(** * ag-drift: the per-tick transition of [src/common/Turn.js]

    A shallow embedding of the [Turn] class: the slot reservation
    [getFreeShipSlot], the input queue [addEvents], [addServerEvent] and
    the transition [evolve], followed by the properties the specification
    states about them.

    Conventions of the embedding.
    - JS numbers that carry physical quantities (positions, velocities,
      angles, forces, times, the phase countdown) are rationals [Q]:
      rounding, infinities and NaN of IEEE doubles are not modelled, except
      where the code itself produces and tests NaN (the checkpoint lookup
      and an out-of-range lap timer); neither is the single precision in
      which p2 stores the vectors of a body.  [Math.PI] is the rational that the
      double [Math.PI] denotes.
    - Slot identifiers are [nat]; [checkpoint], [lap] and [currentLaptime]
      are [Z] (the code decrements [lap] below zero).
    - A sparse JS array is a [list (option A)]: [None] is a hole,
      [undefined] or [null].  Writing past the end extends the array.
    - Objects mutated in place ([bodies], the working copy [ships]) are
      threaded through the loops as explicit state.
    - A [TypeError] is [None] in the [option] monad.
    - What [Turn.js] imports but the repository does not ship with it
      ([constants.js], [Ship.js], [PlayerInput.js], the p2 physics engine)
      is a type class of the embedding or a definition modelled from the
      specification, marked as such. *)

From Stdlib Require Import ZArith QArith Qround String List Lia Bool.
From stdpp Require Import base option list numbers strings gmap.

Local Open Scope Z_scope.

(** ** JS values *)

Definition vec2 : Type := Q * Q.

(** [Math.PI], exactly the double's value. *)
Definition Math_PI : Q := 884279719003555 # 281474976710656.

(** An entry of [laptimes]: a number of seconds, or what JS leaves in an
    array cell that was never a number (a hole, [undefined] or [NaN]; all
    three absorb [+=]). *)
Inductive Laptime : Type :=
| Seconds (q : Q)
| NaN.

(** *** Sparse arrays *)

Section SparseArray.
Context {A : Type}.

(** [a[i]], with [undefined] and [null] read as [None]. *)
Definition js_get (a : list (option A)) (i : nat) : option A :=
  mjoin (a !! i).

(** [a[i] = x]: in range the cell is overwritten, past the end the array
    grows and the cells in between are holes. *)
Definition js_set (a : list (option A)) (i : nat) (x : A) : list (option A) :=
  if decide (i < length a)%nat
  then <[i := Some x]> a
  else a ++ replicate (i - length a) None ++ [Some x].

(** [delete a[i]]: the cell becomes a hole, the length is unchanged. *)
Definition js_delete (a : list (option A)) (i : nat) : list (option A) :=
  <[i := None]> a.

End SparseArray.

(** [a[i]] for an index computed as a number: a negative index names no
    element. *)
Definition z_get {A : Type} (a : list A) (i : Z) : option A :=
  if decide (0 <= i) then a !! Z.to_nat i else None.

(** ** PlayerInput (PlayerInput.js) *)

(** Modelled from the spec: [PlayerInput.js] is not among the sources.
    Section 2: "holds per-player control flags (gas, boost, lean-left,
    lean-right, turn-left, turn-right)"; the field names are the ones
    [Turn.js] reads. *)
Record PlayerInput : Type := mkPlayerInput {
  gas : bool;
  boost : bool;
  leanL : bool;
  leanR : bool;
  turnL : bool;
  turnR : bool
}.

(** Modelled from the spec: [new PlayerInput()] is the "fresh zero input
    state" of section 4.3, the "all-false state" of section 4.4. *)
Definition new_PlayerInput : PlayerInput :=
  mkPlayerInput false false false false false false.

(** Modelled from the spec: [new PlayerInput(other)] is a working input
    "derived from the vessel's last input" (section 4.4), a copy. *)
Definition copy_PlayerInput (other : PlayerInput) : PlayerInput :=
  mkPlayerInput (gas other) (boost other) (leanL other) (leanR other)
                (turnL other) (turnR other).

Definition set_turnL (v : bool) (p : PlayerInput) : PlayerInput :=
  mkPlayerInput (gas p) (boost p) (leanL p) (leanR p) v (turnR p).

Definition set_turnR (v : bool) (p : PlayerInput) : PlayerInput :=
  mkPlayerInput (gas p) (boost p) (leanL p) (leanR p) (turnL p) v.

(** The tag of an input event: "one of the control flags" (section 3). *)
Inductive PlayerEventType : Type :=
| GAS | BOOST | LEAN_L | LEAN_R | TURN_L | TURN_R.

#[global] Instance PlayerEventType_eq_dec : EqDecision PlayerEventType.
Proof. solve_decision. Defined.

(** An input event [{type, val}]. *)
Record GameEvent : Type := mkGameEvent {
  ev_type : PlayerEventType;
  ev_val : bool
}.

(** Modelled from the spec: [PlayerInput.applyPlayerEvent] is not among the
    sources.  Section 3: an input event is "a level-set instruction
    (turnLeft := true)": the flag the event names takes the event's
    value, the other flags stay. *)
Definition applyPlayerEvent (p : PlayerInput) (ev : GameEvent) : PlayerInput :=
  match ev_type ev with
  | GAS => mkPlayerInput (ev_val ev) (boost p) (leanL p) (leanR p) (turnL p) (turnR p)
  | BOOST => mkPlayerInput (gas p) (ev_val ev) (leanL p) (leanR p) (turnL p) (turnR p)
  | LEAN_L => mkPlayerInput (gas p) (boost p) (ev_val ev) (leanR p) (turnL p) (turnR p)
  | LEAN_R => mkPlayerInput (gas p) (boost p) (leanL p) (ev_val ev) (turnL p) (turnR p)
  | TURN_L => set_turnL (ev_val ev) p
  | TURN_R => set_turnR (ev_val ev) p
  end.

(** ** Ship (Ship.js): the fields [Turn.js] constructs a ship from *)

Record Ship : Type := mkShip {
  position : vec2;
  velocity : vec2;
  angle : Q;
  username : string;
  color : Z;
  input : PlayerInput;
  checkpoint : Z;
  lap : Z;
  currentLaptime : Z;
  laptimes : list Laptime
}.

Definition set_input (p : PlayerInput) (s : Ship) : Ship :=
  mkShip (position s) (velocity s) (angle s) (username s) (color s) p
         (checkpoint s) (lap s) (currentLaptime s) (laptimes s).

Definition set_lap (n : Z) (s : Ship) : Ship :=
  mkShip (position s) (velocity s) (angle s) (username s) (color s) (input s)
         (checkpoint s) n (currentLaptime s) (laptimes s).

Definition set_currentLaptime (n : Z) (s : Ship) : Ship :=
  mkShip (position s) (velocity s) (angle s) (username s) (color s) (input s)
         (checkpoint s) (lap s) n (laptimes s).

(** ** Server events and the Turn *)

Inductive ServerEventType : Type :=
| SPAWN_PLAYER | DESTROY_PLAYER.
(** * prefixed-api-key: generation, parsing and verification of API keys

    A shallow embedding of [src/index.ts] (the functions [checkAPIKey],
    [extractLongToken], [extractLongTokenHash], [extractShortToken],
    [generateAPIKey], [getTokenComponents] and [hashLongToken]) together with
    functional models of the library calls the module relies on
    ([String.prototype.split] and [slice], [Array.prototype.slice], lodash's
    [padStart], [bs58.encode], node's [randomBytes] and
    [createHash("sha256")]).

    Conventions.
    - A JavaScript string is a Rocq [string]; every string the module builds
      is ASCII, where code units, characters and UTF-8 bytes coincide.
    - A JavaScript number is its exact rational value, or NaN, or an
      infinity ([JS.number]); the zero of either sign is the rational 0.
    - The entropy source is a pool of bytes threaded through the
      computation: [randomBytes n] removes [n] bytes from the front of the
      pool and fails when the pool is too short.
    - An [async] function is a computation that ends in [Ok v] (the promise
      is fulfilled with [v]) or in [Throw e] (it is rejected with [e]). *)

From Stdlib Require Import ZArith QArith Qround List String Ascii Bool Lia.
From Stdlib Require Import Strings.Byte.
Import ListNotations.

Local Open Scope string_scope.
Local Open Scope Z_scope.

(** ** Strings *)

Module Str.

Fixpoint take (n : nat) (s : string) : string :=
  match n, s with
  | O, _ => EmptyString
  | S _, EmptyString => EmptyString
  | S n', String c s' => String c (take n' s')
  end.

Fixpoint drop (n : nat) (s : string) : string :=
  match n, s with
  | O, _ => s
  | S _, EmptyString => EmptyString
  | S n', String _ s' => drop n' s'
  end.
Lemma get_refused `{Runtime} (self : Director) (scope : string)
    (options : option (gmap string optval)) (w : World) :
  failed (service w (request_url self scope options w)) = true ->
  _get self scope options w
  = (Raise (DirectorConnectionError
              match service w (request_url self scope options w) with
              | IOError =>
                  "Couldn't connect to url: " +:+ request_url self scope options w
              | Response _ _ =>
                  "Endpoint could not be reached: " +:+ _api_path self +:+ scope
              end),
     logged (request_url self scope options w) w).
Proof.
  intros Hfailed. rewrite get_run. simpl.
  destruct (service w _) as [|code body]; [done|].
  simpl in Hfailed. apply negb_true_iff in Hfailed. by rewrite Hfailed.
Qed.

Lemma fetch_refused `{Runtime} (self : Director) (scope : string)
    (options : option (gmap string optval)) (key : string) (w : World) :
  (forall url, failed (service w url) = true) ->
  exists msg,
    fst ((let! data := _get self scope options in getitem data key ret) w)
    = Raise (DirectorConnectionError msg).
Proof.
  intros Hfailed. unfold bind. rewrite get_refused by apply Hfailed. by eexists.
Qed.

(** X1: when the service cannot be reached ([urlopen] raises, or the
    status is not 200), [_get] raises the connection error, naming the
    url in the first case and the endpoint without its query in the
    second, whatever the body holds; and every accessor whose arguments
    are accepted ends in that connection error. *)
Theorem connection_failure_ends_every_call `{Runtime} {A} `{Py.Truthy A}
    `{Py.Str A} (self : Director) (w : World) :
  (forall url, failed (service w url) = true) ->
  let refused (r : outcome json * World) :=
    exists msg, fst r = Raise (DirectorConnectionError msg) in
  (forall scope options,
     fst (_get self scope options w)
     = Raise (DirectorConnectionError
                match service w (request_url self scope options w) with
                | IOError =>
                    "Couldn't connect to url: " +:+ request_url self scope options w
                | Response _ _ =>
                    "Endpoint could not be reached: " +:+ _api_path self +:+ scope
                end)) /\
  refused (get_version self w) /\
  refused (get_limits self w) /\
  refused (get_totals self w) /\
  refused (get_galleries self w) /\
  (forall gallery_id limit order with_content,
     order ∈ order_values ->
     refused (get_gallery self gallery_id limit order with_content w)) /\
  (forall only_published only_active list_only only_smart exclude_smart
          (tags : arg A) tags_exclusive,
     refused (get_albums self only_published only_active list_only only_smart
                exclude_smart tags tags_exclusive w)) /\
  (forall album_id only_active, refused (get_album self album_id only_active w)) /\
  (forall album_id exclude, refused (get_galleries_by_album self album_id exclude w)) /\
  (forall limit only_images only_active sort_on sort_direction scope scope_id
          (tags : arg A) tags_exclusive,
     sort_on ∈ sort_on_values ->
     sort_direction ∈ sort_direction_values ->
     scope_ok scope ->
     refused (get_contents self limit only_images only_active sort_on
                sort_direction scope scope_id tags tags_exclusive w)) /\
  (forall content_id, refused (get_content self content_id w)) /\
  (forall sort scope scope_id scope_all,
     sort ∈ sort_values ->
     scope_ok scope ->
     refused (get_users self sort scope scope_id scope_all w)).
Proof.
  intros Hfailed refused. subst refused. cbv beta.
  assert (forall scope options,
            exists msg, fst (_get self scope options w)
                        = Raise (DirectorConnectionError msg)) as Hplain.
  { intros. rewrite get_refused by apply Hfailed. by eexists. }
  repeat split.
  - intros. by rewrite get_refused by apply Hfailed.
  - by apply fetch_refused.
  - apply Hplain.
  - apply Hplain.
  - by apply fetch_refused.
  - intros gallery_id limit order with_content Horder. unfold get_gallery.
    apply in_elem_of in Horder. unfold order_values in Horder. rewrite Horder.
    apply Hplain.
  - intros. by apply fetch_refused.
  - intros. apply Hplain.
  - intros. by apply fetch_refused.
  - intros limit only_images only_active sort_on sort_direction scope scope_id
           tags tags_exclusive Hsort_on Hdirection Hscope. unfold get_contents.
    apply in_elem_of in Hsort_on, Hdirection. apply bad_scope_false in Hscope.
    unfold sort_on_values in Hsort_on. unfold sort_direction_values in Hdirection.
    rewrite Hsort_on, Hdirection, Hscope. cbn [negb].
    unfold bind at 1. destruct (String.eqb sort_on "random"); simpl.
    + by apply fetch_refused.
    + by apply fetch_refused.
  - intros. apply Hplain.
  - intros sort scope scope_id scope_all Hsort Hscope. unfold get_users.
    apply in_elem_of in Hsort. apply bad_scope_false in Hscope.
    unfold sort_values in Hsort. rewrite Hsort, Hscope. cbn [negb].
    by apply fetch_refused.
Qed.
-- -- --
** Work instructions **
Taking the entries above, print exactly the lines starting at the line with "apply in_elem_of in Hsort_on, Hdirection." and ending at the line with "apply in_elem_of in Hsort.", both included.

** Problem solution **
    apply in_elem_of in Hsort_on, Hdirection. apply bad_scope_false in Hscope.
    unfold sort_on_values in Hsort_on. unfold sort_direction_values in Hdirection.
    rewrite Hsort_on, Hdirection, Hscope. cbn [negb].
    unfold bind at 1. destruct (String.eqb sort_on "random"); simpl.
    + by apply fetch_refused.
    + by apply fetch_refused.
  - intros. apply Hplain.
  - intros sort scope scope_id scope_all Hsort Hscope. unfold get_users.
    apply in_elem_of in Hsort. apply bad_scope_false in Hscope.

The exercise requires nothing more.